Fred Kovaleski
- Full name: Fred Thomas Kovaleski
- Country (sports): United States
- Born: October 8, 1924 Maynard, Massachusetts, US
- Died: May 25, 2018 (aged 93) Bronx, New York, US

Singles
- Career record: 164-76
- Career titles: 15

Grand Slam singles results
- French Open: 3R (1954)
- Wimbledon: 3R (1954)
- US Open: 4R (1957)
- Career record: 0–0

= Fred Kovaleski =

American tennis player, spy, and businessman

Fred Thomas Kovaleski (October 8, 1924 – May 25, 2018) was an American tennis player, spy, and businessman.

==Early life ==
Fred Kovaleski was born October 8, 1924, in Maynard, Massachusetts, and grew up in Hamtramck, Michigan.

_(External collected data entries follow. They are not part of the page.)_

(** Header fields the invariant does not mention. *)
Lemma stored_fixed X T m f : stored X T m →
  mf_claimed_seats_root_index f = mf_claimed_seats_root_index (mk_fixed m) →
  mf_asks_root_index f = mf_asks_root_index (mk_fixed m) →
  mf_asks_best_index f = mf_asks_best_index (mk_fixed m) →
  mf_bids_root_index f = mf_bids_root_index (mk_fixed m) →
  mf_bids_best_index f = mf_bids_best_index (mk_fixed m) →
  mf_matched_loans_root_index f = mf_matched_loans_root_index (mk_fixed m) →
  mf_free_list_head_index f = mf_free_list_head_index (mk_fixed m) →
  mf_num_bytes_allocated f = mf_num_bytes_allocated (mk_fixed m) →
  mf_matched_loan_sequence f = mf_matched_loan_sequence (mk_fixed m) →
  mf_position_count f = mf_position_count (mk_fixed m) →
  stored X T (mkMarket f (mk_dynamic m)).
Proof.
  intros (S & A & B & L & F & []) H1 H2 H3 H4 H5 H6 H7 H8 H9 H10. exists S, A, B, L, F.
  split; simpl; rewrite ?H9, ?H10; try done; [by apply market_inv_fixed|].
  by eapply layout_moved.
Qed.

(** ** Allocation *)

Lemma owned_free S A B L F i : owned S A B L (i :: F) ≡ₚ i :: owned S A B L F.
Proof. unfold owned. solve_Permutation. Qed.

Lemma get_free_store T m S A B L F m' j : store [] T m S A B L F → get_free_address m = Ok (m', j) →
  (j = NIL ∧ m' = m) ∨ ∃ F', store [j] T m' S A B L F'.
Proof.
  intros H Hg. destruct F as [|i F].
  - rewrite (get_free_nil _ _ _ _ _ (st_inv _ _ _ _ _ _ _ _ H)) in Hg. injection Hg as <- <-. by left.
  - right. destruct H.
    destruct (get_free_spare _ _ _ _ _ _ _ st_inv0) as (h & m1 & -> & Hg1 & Hi & Hsp).
    rewrite Hg in Hg1. injection Hg1 as -> ->. exists F. split; try done.
    eapply layout_moved; [done| |done|apply owned_free]. simpl.
    apply dom_insert_lookup_L. apply (layout_dom _ _ _ st_layout0). simpl. rewrite owned_free. left.
Qed.

Lemma get_free_address_stored T m : stored [] T m →
  ensures (get_free_address m) (λ '(m', i), i ≠ NIL → stored [i] T m').
Proof.
  intros (S & A & B & L & F & H) [m' j] Hg Hj.
  destruct (get_free_store _ _ _ _ _ _ _ _ _ H Hg) as [[-> _]|[F' H']]; [done|].
  by exists S, A, B, L, F'.
Qed.

Lemma release_address_stored X T m i : stored (i :: X) T m → ensures (release_address m i) (stored X T).
Proof.
  intros (S & A & B & L & F & H) m' Hr. pose proof (store_spare _ _ _ _ _ _ _ _ _ H) as Hsp.
  unfold release_address in Hr. apply bind_Ok in Hr as ([d h] & Hr & [= <-]).
  apply free_list_add_Ok in Hr as (-> & Hs & ->). exists S, A, B, L, (i :: F). destruct H, Hsp.
  split; try done.
  - assert (∀ b j, j ∉ [i] → <[i := b]> (mk_dynamic m) !! j = mk_dynamic m !! j) as Ho.
    { intros b j Hj. apply lookup_insert_ne. set_solver. }
    destruct st_inv0 as [Hms Hma Hmb Hml Hab Hbb Hf Hn Hd]. split; simpl; try done.
    + eapply tree_inv_outside'; [exact Hms|done|done|apply Ho|set_solver].
    + eapply tree_inv_outside'; [exact Hma|done|done|apply Ho|set_solver].
    + eapply tree_inv_outside'; [exact Hmb|done|done|apply Ho|set_solver].
    + eapply tree_inv_outside'; [exact Hml|done|done|apply Ho|set_solver].
    + split_and!; [done|done|]. eexists. split; [apply lookup_insert_eq|].
      eapply free_chain_outside; [done|apply Ho|set_solver].
    + by apply NoDup_cons.
    + intros j Hj. apply Hd. destruct (decide (i = j)) as [<-|]; [done|].
      by rewrite lookup_insert_ne in Hj.
  - eapply layout_moved; [done| |done|by rewrite owned_free, <- Permutation_middle]. simpl. by apply dom_insert_lookup_L.
Qed.

(** The account grows by one block behind the others. *)
Lemma expand_market_stored T m : stored [] T m → ensures (expand_market m) (stored [] T).
Proof.
  intros (S & A & B & L & F & []) m' He.
  pose proof (ly_bytes _ _ st_layout0) as Hb. set (n := mf_num_bytes_allocated (mk_fixed m)) in *.
  assert (n + MARKET_BLOCK_SIZE < 2 ^ 32) as Hn.
  { unfold expand_market, market_expand in He. apply bind_Ok in He as ([d h] & _ & He).
    apply bind_Ok in He as (b & [_ Hlt]%ok_or_Ok%checked_add_Some & _). exact Hlt. }
  destruct (expand_market_inv m S A B L F st_inv0) as (m1 & He1 & Hi & Hb1); [unfold MARKET_BLOCK_SIZE in *; lia|done|].
  rewrite He in He1. injection He1 as <-.
  unfold expand_market, market_expand in He. apply bind_Ok in He as ([d h] & He & Hr).
  apply free_list_add_Ok in He as (-> & _ & ->). apply bind_Ok in Hr as (b & _ & [= <-]).
  simpl in *. fold n in Hi, Hb1 |- *. exists S, A, B, L, (n :: F). split; try done.
  assert (n ∉ owned S A B L F) as Hni.
  { intros (b' & Hj)%(layout_dom _ _ _ st_layout0).
    assert (0 <= n < n); [|lia]. apply (mi_bound _ _ _ _ _ _ st_inv0). by exists b'. }
  split; simpl.
  - rewrite owned_free. apply NoDup_cons. split; [done|]. apply (ly_nodup _ _ st_layout0).
  - simpl. rewrite owned_free. constructor; [rewrite Hb; apply Z.divide_factor_l|apply (ly_aligned _ _ st_layout0)].
  - rewrite !dom_insert_L, (ly_dom _ _ st_layout0). simpl. unfold owned. set_solver.
  - rewrite Hb1, Hb, owned_free. simpl. lia.
  - by rewrite Hb1.
Qed.

(** ** Replacing one listing *)

(** The rest of the account, when an operation only writes the spare blocks and one
    listing. *)
Lemma listing_apart X l l' m : layout m (X ++ l) → l ≡ₚ l' →
  ∀ E R, l' = E ++ R → ∀ j, j ∈ R → j ∉ X ++ E.
Proof.
  intros [Hn _ _ _] Hp E R -> j Hj Hx. rewrite Hp in Hn. rewrite app_assoc in Hn.
  apply NoDup_app in Hn as (_ & Hd & _). by apply (Hd j).
Qed.
(** C2: every market that can come to be is well formed.  Whatever transactions ran since
    the program was deployed, in whatever order, with whatever accounts and results of the
    other programs, as long as no seat hint among them imitated a seat (what a hint may
    do otherwise is [order_can_imitate_seat]): the account of a market is exactly its
    seats, its book, its queue and its free blocks, in balanced trees and a free list, no
    block lost or in two places, and as many bytes as its header says.  So walking the two
    sides of the book ends, and lists every resting order of the account exactly once;
    every order belongs to a seat that exists, as do the borrower and, where it has one,
    the lender of every queued loan, whose number is below the counter; every seat is found
    by its owner's key; and a signer's hint resolves, if it does, to a seat it owns. *)
Theorem reachable_markets_well_formed (env : Env) (s : System) (market : Pubkey) (m : Market)
    (Hs : honestly_reachable env s) (Hm : sy_markets s !! market = Some m) :
  well_formed m
  ∧ (∃ asks bids, iter_indices (V:=RestingOrder) (asks_tree m) = Ok asks
       ∧ iter_indices (V:=RestingOrder) (bids_tree m) = Ok bids ∧ NoDup (asks ++ bids)
       ∧ ∀ i, i ∈ asks ++ bids ↔ ∃ o, get_order m i = Ok o)
  ∧ (∀ i o, get_order m i = Ok o → ∃ seat, get_seat m (ro_trader_seat_index o) = Ok seat)
  ∧ (∀ i n, get_matched_loan m i = Ok n →
       ml_sequence n < mf_matched_loan_sequence (mk_fixed m)
       ∧ (∃ seat, get_seat m (ml_borrower_seat_index n) = Ok seat)
       ∧ (ml_lender_seat_index n = NIL
          ∨ ∃ seat, get_seat m (ml_lender_seat_index n) = Ok seat))
  ∧ (∀ i seat, get_seat m i = Ok seat → lookup_seat_index m
       (claimed_seat_new_empty (cs_owner seat) (cs_owner_kind seat) (cs_sub_vault_id seat)) = Ok i)
  ∧ (∀ signer hint i, honest_hint m signer hint →
       get_seat_index_with_hint m signer hint = Ok i →
       ∃ seat, get_seat m i = Ok seat ∧ cs_owner seat = signer
               ∧ cs_owner_kind seat = OWNER_KIND_USER ∧ cs_sub_vault_id seat = 0).
Proof.
  pose proof (reachable_well_formed env s (honestly_reachable_reachable _ _ Hs) _ _ Hm) as Hw.
  split_and!; [done|..].
  - by apply well_formed_book.
  - intros i o. by apply well_formed_orders.
  - intros i n. by apply well_formed_loans.
  - intros i seat. by apply well_formed_seats.
  - intros signer hint i. by apply well_formed_hints.
Qed.

Lemma reachable_markets_well_formed_witness :
  well_formed seated_market
  ∧ lookup_seat_index seated_market (claimed_seat_new_empty 78 OWNER_KIND_USER 0) = Ok 160
  ∧ mf_num_bytes_allocated (mk_fixed seated_market) = 320.
Proof.
  destruct (reachable_markets_well_formed sample_env seated_chain 7 seated_market
    seated_chain_reachable eq_refl) as (H & _ & _ & _ & Hseat & _).
  split; [exact H|]. split; [|vm_compute; reflexivity].
  apply (Hseat 160 (claimed_seat_new_empty 78 OWNER_KIND_USER 0)). vm_compute. reflexivity.
Defined.
Lemma release_node_store v V D O F G i v' : vault_store [] [i] v V D O F G →
  release_node_address v i = Ok v' →
  vault_counts (vt_fixed v') = vault_counts (vt_fixed v) ∧ vault_store [] [] v' V D O F (i :: G).
Proof.
  intros Hs ([d h] & Hr & [= <-])%bind_Ok. split; [done|].
  destruct (store_spare_small _ _ _ _ _ _ _ _ _ Hs) as (Hn & Hb & _). destruct Hs as [Hv Hl].
  apply free_list_add_Ok in Hr as (-> & _ & ->).
  others Hl [i] (V.*1 ++ F ++ D.*1 ++ O.*1 ++ G) Ho. split.
  - pose proof (write_elsewhere (vt_dynamic v) i (VB_free (mkFreeListNode
      (gv_node_free_list_head_index (vt_fixed v))))) as Hw.
    destruct Hv as [? ? ? ? ? Hnd]. split; try done; try aside Hw Ho.
    + split_and!; [done|done|]. eexists. split; [apply lookup_insert_eq|]. aside Hw Ho.
    + rewrite <- Permutation_middle. apply NoDup_cons. split; [|done]. intros Hi. apply (Ho i); [|left].
      revert Hi. rewrite !elem_of_app. tauto.
  - eapply vault_layout_moved; [exact Hl| |done|done|solve_Permutation]. by apply dom_insert_lookup_L.
Qed.

(** ** Growing the account *)

(** A write behind the allocated part touches nothing that is in use. *)
Lemma store_write_fresh X Y v V D O F G b : vault_store X Y v V D O F G →
  vt_dynamic v !! bytes v = None
  ∧ vault_inv (mkVault (vt_fixed v) (<[bytes v := b]> (vt_dynamic v))) V D O F G.
Proof.
  intros [Hv Hl]. assert (vt_dynamic v !! bytes v = None) as Hn.
  { apply eq_None_not_Some. intros Hs. apply (vault_block_bounds _ _ _ _ Hl) in Hs. lia. }
  split; [done|]. pose proof (write_elsewhere (vt_dynamic v) (bytes v) b) as Hw.
  assert (∀ j, is_Some (vt_dynamic v !! j) → j ∉ [bytes v]) as Hr.
  { intros j [x Hx] ->%list_elem_of_singleton. by rewrite Hn in Hx. }
  assert (∀ j, j ∈ (X ++ V.*1 ++ F) ++ Y ++ D.*1 ++ O.*1 ++ G → j ∉ [bytes v]) as Ho.
  { intros j Hj. by apply Hr, (vault_layout_dom _ _ _ _ Hl). }
  destruct Hv. split; try done; aside Hw Ho.
Qed.

Lemma layout_grown_small v v' l k : vault_layout v l k → bytes v + VAULT_NODE_BLOCK_SIZE < 2 ^ 32 →
  dom (vt_dynamic v') = {[bytes v]} ∪ dom (vt_dynamic v) →
  bytes v' = bytes v + VAULT_NODE_BLOCK_SIZE → vt_dynamic v !! bytes v = None →
  vault_layout v' l (bytes v :: k).
Proof.
  intros Hl Hf Hd Hb Hn.
  assert (bytes v ∉ l ++ k) as Hni by (rewrite (vault_layout_dom _ _ _ _ Hl), Hn; by intros [? [=]]).
  assert (∀ j, j ∈ l ++ k → 0 <= j < bytes v) as Hbd.
  { intros j Hj%(vault_layout_dom _ _ _ _ Hl). apply (vault_block_bounds _ _ _ _ Hl Hj). }
  destruct Hl. assert (0 <= bytes v) by (unfold SUB_VAULT_BLOCK_SIZE, VAULT_NODE_BLOCK_SIZE in *; lia).
  unfold VAULT_NODE_BLOCK_SIZE, SUB_VAULT_BLOCK_SIZE in *. split; rewrite ?Hb.
  - rewrite <- Permutation_middle. by apply NoDup_cons.
  - rewrite Hd, vl_dom0, <- Permutation_middle. done.
  - simpl length. unfold VAULT_NODE_BLOCK_SIZE, SUB_VAULT_BLOCK_SIZE. lia.
  - done.
  - eapply Forall_impl; [exact vl_large0|]. intros j. unfold SUB_VAULT_BLOCK_SIZE. simpl. lia.
  - unfold VAULT_NODE_BLOCK_SIZE. constructor; [lia|]. eapply Forall_impl; [exact vl_small0|].
    intros j. simpl. lia.
  - unfold SUB_VAULT_BLOCK_SIZE. intros i j Hi Hj Hij. rewrite <- Permutation_middle in Hj.
    apply elem_of_cons in Hj as [->|Hj]; [|by apply vl_large_apart0].
    rewrite Forall_forall in vl_large0. apply vl_large0 in Hi; lia.
  - unfold VAULT_NODE_BLOCK_SIZE. intros i j Hi Hj Hij. rewrite <- Permutation_middle in Hj.
    apply elem_of_cons in Hj as [->|Hj], Hi as [->|Hi]; [lia| | |by apply vl_small_apart0].
    + rewrite Forall_forall in vl_small0. apply vl_small0 in Hi; lia.
    + apply Hbd in Hj. lia.
Qed.

Lemma layout_grown_large v v' l k : vault_layout v l k → bytes v + SUB_VAULT_BLOCK_SIZE < 2 ^ 32 →
  dom (vt_dynamic v') = {[bytes v]} ∪ dom (vt_dynamic v) →
  bytes v' = bytes v + SUB_VAULT_BLOCK_SIZE → vt_dynamic v !! bytes v = None →
  vault_layout v' (bytes v :: l) k.
Proof.
  intros Hl Hf Hd Hb Hn.
  assert (bytes v ∉ l ++ k) as Hni by (rewrite (vault_layout_dom _ _ _ _ Hl), Hn; by intros [? [=]]).
  assert (∀ j, j ∈ l ++ k → 0 <= j < bytes v) as Hbd.
  { intros j Hj%(vault_layout_dom _ _ _ _ Hl). apply (vault_block_bounds _ _ _ _ Hl Hj). }
  destruct Hl. assert (0 <= bytes v) by (unfold SUB_VAULT_BLOCK_SIZE, VAULT_NODE_BLOCK_SIZE in *; lia).
  unfold VAULT_NODE_BLOCK_SIZE, SUB_VAULT_BLOCK_SIZE in *. split; rewrite ?Hb.
  - by apply NoDup_cons.
  - rewrite Hd, vl_dom0. done.
  - simpl length. unfold VAULT_NODE_BLOCK_SIZE, SUB_VAULT_BLOCK_SIZE. lia.
  - done.
  - unfold SUB_VAULT_BLOCK_SIZE. constructor; [lia|]. eapply Forall_impl; [exact vl_large0|].
    intros j. simpl. lia.
  - eapply Forall_impl; [exact vl_small0|]. intros j. unfold VAULT_NODE_BLOCK_SIZE. simpl. lia.
  - unfold SUB_VAULT_BLOCK_SIZE. intros i j Hi Hj Hij.
    apply elem_of_cons in Hj as [->|Hj], Hi as [->|Hi]; [lia| | |by apply vl_large_apart0].
    + rewrite Forall_forall in vl_large0. apply vl_large0 in Hi; lia.
    + apply Hbd in Hj. lia.
  - unfold VAULT_NODE_BLOCK_SIZE. intros i j Hi Hj Hij.
    apply elem_of_cons in Hj as [->|Hj]; [|by apply vl_small_apart0].
    rewrite Forall_forall in vl_small0. apply vl_small0 in Hi; lia.
Qed.

Lemma expand_vault_store v V D O F G v' : vault_store [] [] v V D O F G →
  expand_vault_if_needed v = Ok v' →
  vault_counts (vt_fixed v') = vault_counts (vt_fixed v) ∧ ∃ G', vault_store [] [] v' V D O F G'.
Proof.
  intros Hs He. unfold expand_vault_if_needed in He.
  destruct (has_free_node_block _); [injection He as <-; split; [done|by exists G]|].
  unfold vault_expand_node_block in He. apply bind_Ok in He as ([d h] & He & Hr).
  apply free_list_add_Ok in He as (-> & _ & ->). apply bind_Ok in Hr as (b & Hb & [= <-]).
  apply ok_or_Ok, checked_add_Some in Hb as [-> Hb]. split; [done|]. exists (bytes v :: G).
  simpl in *. rewrite insert_insert_eq.
  destruct (store_write_fresh _ _ _ _ _ _ _ _
    (VB_free (mkFreeListNode (gv_node_free_list_head_index (vt_fixed v)))) Hs) as [Hn Hv].
  destruct (vault_layout_dom _ _ _ (bytes v) (vs_layout _ _ _ _ _ _ _ _ Hs)) as [Hin _].
  destruct Hs as [_ Hl]. split.
  - destruct Hv. split; try done.
    + split_and!; [done| |eexists; split; [apply lookup_insert_eq|done]].
      unfold NIL, VAULT_NODE_BLOCK_SIZE in *. zlia.
    + rewrite <- Permutation_middle. apply NoDup_cons. split; [|done]. intros Hi.
      destruct Hin as [x Hx]; [|by rewrite Hn in Hx]. revert Hi. rewrite !elem_of_app. tauto.
  - assert ([] ++ D.*1 ++ O.*1 ++ bytes v :: G ≡ₚ bytes v :: [] ++ D.*1 ++ O.*1 ++ G) as Hp
      by solve_Permutation.
    eapply vault_layout_moved; [|reflexivity|reflexivity|reflexivity|symmetry; exact Hp].
    apply (layout_grown_small v); try done. apply dom_insert_L.
Qed.

Lemma expand_sub_vaults_store v V D O F G v' : vault_store [] [] v V D O F G →
  expand_sub_vaults_if_needed v = Ok v' →
  vault_counts (vt_fixed v') = vault_counts (vt_fixed v) ∧ ∃ F', vault_store [] [] v' V D O F' G.
Proof.
  intros Hs He. unfold expand_sub_vaults_if_needed in He.
  destruct (has_free_sub_vault_block _); [injection He as <-; split; [done|by exists F]|].
  unfold vault_expand_sub_vault_block in He. apply bind_Ok in He as ([d h] & He & Hr).
  apply free_list_add_Ok in He as (-> & _ & ->). apply bind_Ok in Hr as (b & Hb & [= <-]).
  apply ok_or_Ok, checked_add_Some in Hb as [-> Hb]. split; [done|]. exists (bytes v :: F).
  simpl in *. rewrite insert_insert_eq.
  destruct (store_write_fresh _ _ _ _ _ _ _ _
    (VB_free (mkFreeListNode (gv_sub_vault_free_list_head_index (vt_fixed v)))) Hs) as [Hn Hv].
  destruct (vault_layout_dom _ _ _ (bytes v) (vs_layout _ _ _ _ _ _ _ _ Hs)) as [Hin _].
  destruct Hs as [_ Hl]. split.
  - destruct Hv. split; try done.
    + split_and!; [done| |eexists; split; [apply lookup_insert_eq|done]].
      unfold NIL, SUB_VAULT_BLOCK_SIZE in *. zlia.
    + apply NoDup_cons. split; [|done]. intros Hi.
      destruct Hin as [x Hx]; [|by rewrite Hn in Hx]. revert Hi. rewrite !elem_of_app. tauto.
  - assert ([] ++ V.*1 ++ bytes v :: F ≡ₚ bytes v :: [] ++ V.*1 ++ F) as Hp by solve_Permutation.
    eapply vault_layout_moved; [|reflexivity|reflexivity|symmetry; exact Hp|reflexivity].
    apply (layout_grown_large v); try done. apply dom_insert_L.
Qed.

(** ** Reading a block *)

Section reads.
Context {v : Vault} {V : list (Z * SubVault)} {D : list (Z * SubVaultDepositorSeat)}.
Context {O : list (Z * SubVaultOrderRef)} {F G : list Z} (H : vault_store [] [] v V D O F G).

Lemma vault_cases j b : vt_dynamic v !! j = Some b →
  j ∈ V.*1 ∨ j ∈ D.*1 ∨ j ∈ O.*1 ∨ j ∈ F ∨ j ∈ G.
Proof.
  intros Hb. assert (j ∈ ([] ++ V.*1 ++ F) ++ [] ++ D.*1 ++ O.*1 ++ G) as Hj
    by (apply (vault_layout_dom _ _ _ _ (vs_layout _ _ _ _ _ _ _ _ H)); by eexists).
  rewrite !elem_of_app in Hj. rewrite !elem_of_nil in Hj. tauto.
Qed.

Hamtramck was majority ethnically Polish at the time, and both of Kovaleski's parents had immigrated from Poland. In high school, he showed aptitude in handball and tennis, and was coached by Jean Hoxie. By age 17, he played on the junior US Davis Cup team.

==Education and military service==
He enrolled at the College of William & Mary on a tennis scholarship, but enlisted in the United States Army as an air cadet in 1942. In World War II, he helped liberate a Japanese prisoner of war camp in Los Baños, in the Philippines. After the war, he returned to William & Mary and the men's tennis team. With Kovaleski as a member, the team won the 1947 and 1948 NCAA Tennis Championships. At the latter tournament, he and Bernard Bartzen won the overall doubles title.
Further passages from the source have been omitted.